Robo-Advisers Are Here

Picture investment recommendations tailored or customized to individual needs or personality traits, provided cheaply via a highly intuitive digital interface.

Skinner, Financial Services Club: Will we still need active portfolio managers and traders?

That’s not the high-cost human model that has sustained the wealth and portfolio management industry to date. So-called “robo-advisers” like Betterment, Personal Capital and Wealthfront are changing the face of wealth management.

Deloitte estimates that robo-advisers, which use algorithms to tailor portfolio allocation and investment recommendations to the individual, increased their assets under management (AUM) by a staggering 65%, to $19 billion, between April and December 2014. Although robo-advisers are tipped to “disrupt” the market by offering more tailored solutions at lower fees, their AUM is still dwarfed by that of conventional managers like Charles Schwab, which has also entered the robo-advisory fray with its automated investment advisory service Intelligent Portfolios. Bank of America is also reported to be launching a robo-adviser platform under its online trading platform, Merrill Edge.

For high-net-worth private banking clients with complex portfolios, the human touch is still the favored approach, according to “Bionic Wealth Management,” a report by Forbes Insights and Temenos: 62% of HNW clients still want to meet often with an adviser. But a third also say robo-advisers are “essential” because “technology is the best way to manage a portfolio.”

Yet markets commentator Chris Skinner, of the UK-based Financial Services Club, wonders: “How far can we automate investment management services? Can we really get to the stage when machines have judgment and can act like a human?”

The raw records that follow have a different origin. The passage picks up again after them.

(* ===== verification/JsRuntime.v ===== *)
(** * JsRuntime: the JavaScript number built-ins the settings code calls

    JavaScript numbers are IEEE-754 binary64 values; they are modelled by
    Rocq's primitive [float], whose arithmetic is the processor's (and is
    specified by [FloatOps.Prim2SF] against [SpecFloat]).  This file
    defines, from the ECMAScript specification, the built-ins that
    [contexts/SettingsContext.tsx], [components/StatusBar.tsx] and
    [apps/SettingsApp/SoundSettingsPage.tsx] apply to numbers:
    [parseInt], [Math.round], [Math.max], [Math.min], the conversion of
    an integer to a Number, [Number.prototype.toString] on integral values
    and [Boolean.prototype.toString].  Strings are stdpp's [string] of
    8-bit characters. *)

From S2P Require Import Prelude.
From Stdlib Require Import Ascii ZArith.
From Corelib Require PrimFloat SpecFloat FloatOps FloatAxioms.
From stdpp Require Import base list strings pretty.
Import PrimFloat.PrimFloatNotations.
Local Open Scope Z_scope.

Abbreviation float := PrimFloat.float.

(** ** Numbers from integers *)

(** 𝔽(z): the Number nearest to the integer [z] (round to nearest, ties
    to even), as [binary_normalize] computes it. *)
Definition of_Z (z : Z) : float :=
  FloatOps.SF2Prim (SpecFloat.binary_normalize FloatOps.prec FloatOps.emax z 0 false).

Definition js_NaN : float := PrimFloat.nan.

(** ** [parseInt(string, radix)] (ECMAScript 19.2.5)

    [radix] is [0] when the call omits it ([parseInt(savedLevel)]).
    Leading white space is skipped (the white-space code units below 256:
    TAB, LF, VT, FF, CR, SP and NBSP), one sign is read, a [0x]/[0X]
    prefix switches to radix 16 when the radix is omitted or 16, and the
    longest prefix of digits of the radix is read; no digit gives NaN. *)
Definition is_js_space (a : ascii) : bool :=
  let n := nat_of_ascii a in
  (Nat.leb 9 n && Nat.leb n 13) || Nat.eqb n 32 || Nat.eqb n 160.

Fixpoint trim_start (s : string) : string :=
  match s with
  | String a s' => if is_js_space a then trim_start s' else s
  | EmptyString => s
  end.

(** The value of a character as a digit of radix up to 36. *)
Definition digit_of (a : ascii) : Z :=
  let n := Z.of_nat (nat_of_ascii a) in
  if (48 <=? n) && (n <=? 57) then n - 48
  else if (97 <=? n) && (n <=? 122) then n - 87
  else if (65 <=? n) && (n <=? 90) then n - 55
  else 36.

(** The longest prefix of radix-[r] digits, folded into [acc]; [None]
    when there is no digit at all. *)
Fixpoint scan_digits (r : Z) (s : string) (acc : option Z) : option Z :=
  match s with
  | String a s' =>
      let d := digit_of a in
      if d <? r then scan_digits r s' (Some (r * default 0 acc + d)) else acc
  | EmptyString => acc
  end.

Definition strip_sign (s : string) : Z * string :=
  match s with
  | String "-" s' => (-1, s')
  | String "+" s' => (1, s')
  | _ => (1, s)
  end.

Definition strip_hex (s : string) : option string :=
  match s with
  | String "0" (String "x" s') | String "0" (String "X" s') => Some s'
  | _ => None
  end.

Definition parseInt (input : string) (radix : Z) : float :=
  let '(sign, s) := strip_sign (trim_start input) in
  let '(r, s) :=
    if radix =? 0 then
      match strip_hex s with Some s' => (16, s') | None => (10, s) end
    else if radix =? 16 then
      match strip_hex s with Some s' => (16, s') | None => (16, s) end
    else (radix, s) in
  if (r <? 2) || (36 <? r) then js_NaN
  else match scan_digits r s None with
       | None => js_NaN
       | Some 0 => if sign =? -1 then PrimFloat.neg_zero else PrimFloat.zero
       | Some v => of_Z (sign * v)
       end.

(** ** [Math.round(x)] (ECMAScript 21.3.2.28)

    NaN, zeros and infinities are returned unchanged; otherwise the result
    is floor(x + 1/2) computed exactly on the value m·2^e of [x], and
    [-0] when [x] is in [-0.5, 0). *)
Definition js_round (x : float) : float :=
  match FloatOps.Prim2SF x with
  | SpecFloat.S754_finite s m e =>
      let v := if s then Zneg m else Zpos m in
      let r := if 0 <=? e then v * 2 ^ e else (2 * v + 2 ^ (- e)) / 2 ^ (1 - e) in
      if (r =? 0) && s then PrimFloat.neg_zero else of_Z r
  | _ => x
  end.

(** ** [Math.max(x, y)] and [Math.min(x, y)] (ECMAScript 21.3.2.24-25)

    NaN if either argument is NaN; [+0] is larger than [-0]. *)
Definition js_max (x y : float) : float :=
  if PrimFloat.is_nan x || PrimFloat.is_nan y then js_NaN
  else if (x <? y)%float then y
  else if (y <? x)%float then x
  else if PrimFloat.get_sign x then y else x.

Definition js_min (x y : float) : float :=
  if PrimFloat.is_nan x || PrimFloat.is_nan y then js_NaN
  else if (x <? y)%float then x
  else if (y <? x)%float then y
  else if PrimFloat.get_sign x then x else y.

(** ** [Number.prototype.toString()] on integral values

    The code prints only values of [Math.round] and of [parseInt]
    (integral doubles, NaN and the infinities); an integral value below
    10^21 prints as its decimal digits, which is what [pretty] on [Z]
    gives.  (Non-integral values and values from 10^21 on, printed with a
    fraction or an exponent by JavaScript, never reach this function in
    the model.) *)
Definition int_toString (x : float) : string :=
  match FloatOps.Prim2SF x with
  | SpecFloat.S754_nan => "NaN"
  | SpecFloat.S754_infinity false => "Infinity"
  | SpecFloat.S754_infinity true => "-Infinity"
  | SpecFloat.S754_zero _ => "0"
  | SpecFloat.S754_finite s m e =>
      pretty (Z.quot ((if s then Zneg m else Zpos m) * 2 ^ Z.max 0 e) (2 ^ Z.max 0 (- e)))
  end.

(** [Boolean.prototype.toString()]. *)
Definition bool_toString (b : bool) : string := if b then "true" else "false".

(** Object.is on Numbers, the comparison React uses for effect
    dependencies: bitwise equality of doubles (NaN is NaN, +0 is not -0). *)
Definition object_is (x y : float) : bool := PrimFloat.Leibniz.eqb x y.

(** A decimal literal [m]·10^-[e] of the source, for [m] and 10^[e] below
    2^53: both are exact doubles, so their correctly rounded quotient is
    the double nearest to the literal, which is the literal's value. *)
Definition dec (m : Z) (e : nat) : float := (of_Z m / of_Z (10 ^ Z.of_nat e))%float.

(** The literal [0.1], the step of the volume buttons: the double nearest
    to 1/10, which is the correctly rounded quotient 1 / 10. *)
Definition tenth : float := (of_Z 1 / of_Z 10)%float.
Definition hundred : float := of_Z 100.

(** ** Lemmas *)

Lemma object_is_spec x y : object_is x y = true ↔ x = y.
Proof.
  unfold object_is. split; [apply FloatAxioms.Leibniz.eqb_spec|].
  intros ->. apply FloatAxioms.Leibniz.eqb_spec. reflexivity.
Qed.

#[export] Instance float_eq_dec : EqDecision float.
Proof.
  intros x y. destruct (object_is x y) eqn:E.
  - left. by apply object_is_spec.
  - right. intros ->. by rewrite (proj2 (object_is_spec y y) eq_refl) in E.
Defined.

Lemma bool_toString_inj b1 b2 : bool_toString b1 = bool_toString b2 → b1 = b2.
Proof. by destruct b1, b2. Qed.

(** Integers [lo], ..., [lo + n - 1]: the finite ranges the properties
    below are checked on by evaluation. *)
Definition zrange (lo : Z) (n : nat) : list Z := (λ i, lo + Z.of_nat i)%Z <$> seq 0 n.

Lemma zrange_forall (P : Z → Prop) lo n :
  Forall P (zrange lo n) → ∀ k, (lo ≤ k < lo + Z.of_nat n)%Z → P k.
Proof.
  rewrite Forall_forall. intros HP k Hk. apply HP, list_elem_of_fmap.
  exists (Z.to_nat (k - lo)). split; [lia|]. apply elem_of_seq. lia.
Qed.

(** The strings [parseInt] reads back as the integer they print: every
    integer from 0 to 100, the range of the volume and brightness sliders
    and of stored percentages (checked by evaluation). *)
Lemma parseInt_pretty_percent k :
  (0 ≤ k ≤ 100)%Z → parseInt (pretty k) 0 = of_Z k ∧ parseInt (pretty k) 10 = of_Z k.
Proof.
  intros Hk.
  apply (zrange_forall (λ k, parseInt (pretty k) 0 = of_Z k ∧ parseInt (pretty k) 10 = of_Z k) 0 101); [|lia].
  apply (bool_decide_unpack _). vm_compute. reflexivity.
Qed.

(** Math.round of an integer k in [0, 100] is k, and printing it gives
    [pretty k]. *)
Lemma int_toString_of_Z_percent k :
  (0 ≤ k ≤ 100)%Z → int_toString (of_Z k) = pretty k ∧ js_round (of_Z k) = of_Z k.
Proof.
  intros Hk.
  apply (zrange_forall (λ k, int_toString (of_Z k) = pretty k ∧ js_round (of_Z k) = of_Z k) 0 101); [|lia].
  apply (bool_decide_unpack _). vm_compute. reflexivity.
Qed.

Robo-advisers may not be about to supplant human wealth managers anytime soon, but that has not stopped regulators from raising concerns about the impact they, and other technological developments like cryptocurrencies and automated trading algorithms, could have on financial markets. A May 2016 working paper published by the Basel-based Bank for International Settlements warns that the “unintended consequences of technology-leveraged finance include fire sales, flash crashes, botched IPOs, cybersecurity breaches, catastrophic algorithmic trading errors, and a technological arms race that [creates] …systemic risk in the financial ecosystem.” Skinner asks whether robotics in portfolio management would advance to a marketplace that has no losers.

“This is impossible, isn’t it?” he says. “There have to be losses somewhere.”

Regulators will also have t be wary of automation, because, as Skinner notes: “If something goes wrong, it goes wrong in an instant, which can result in substantial losses.”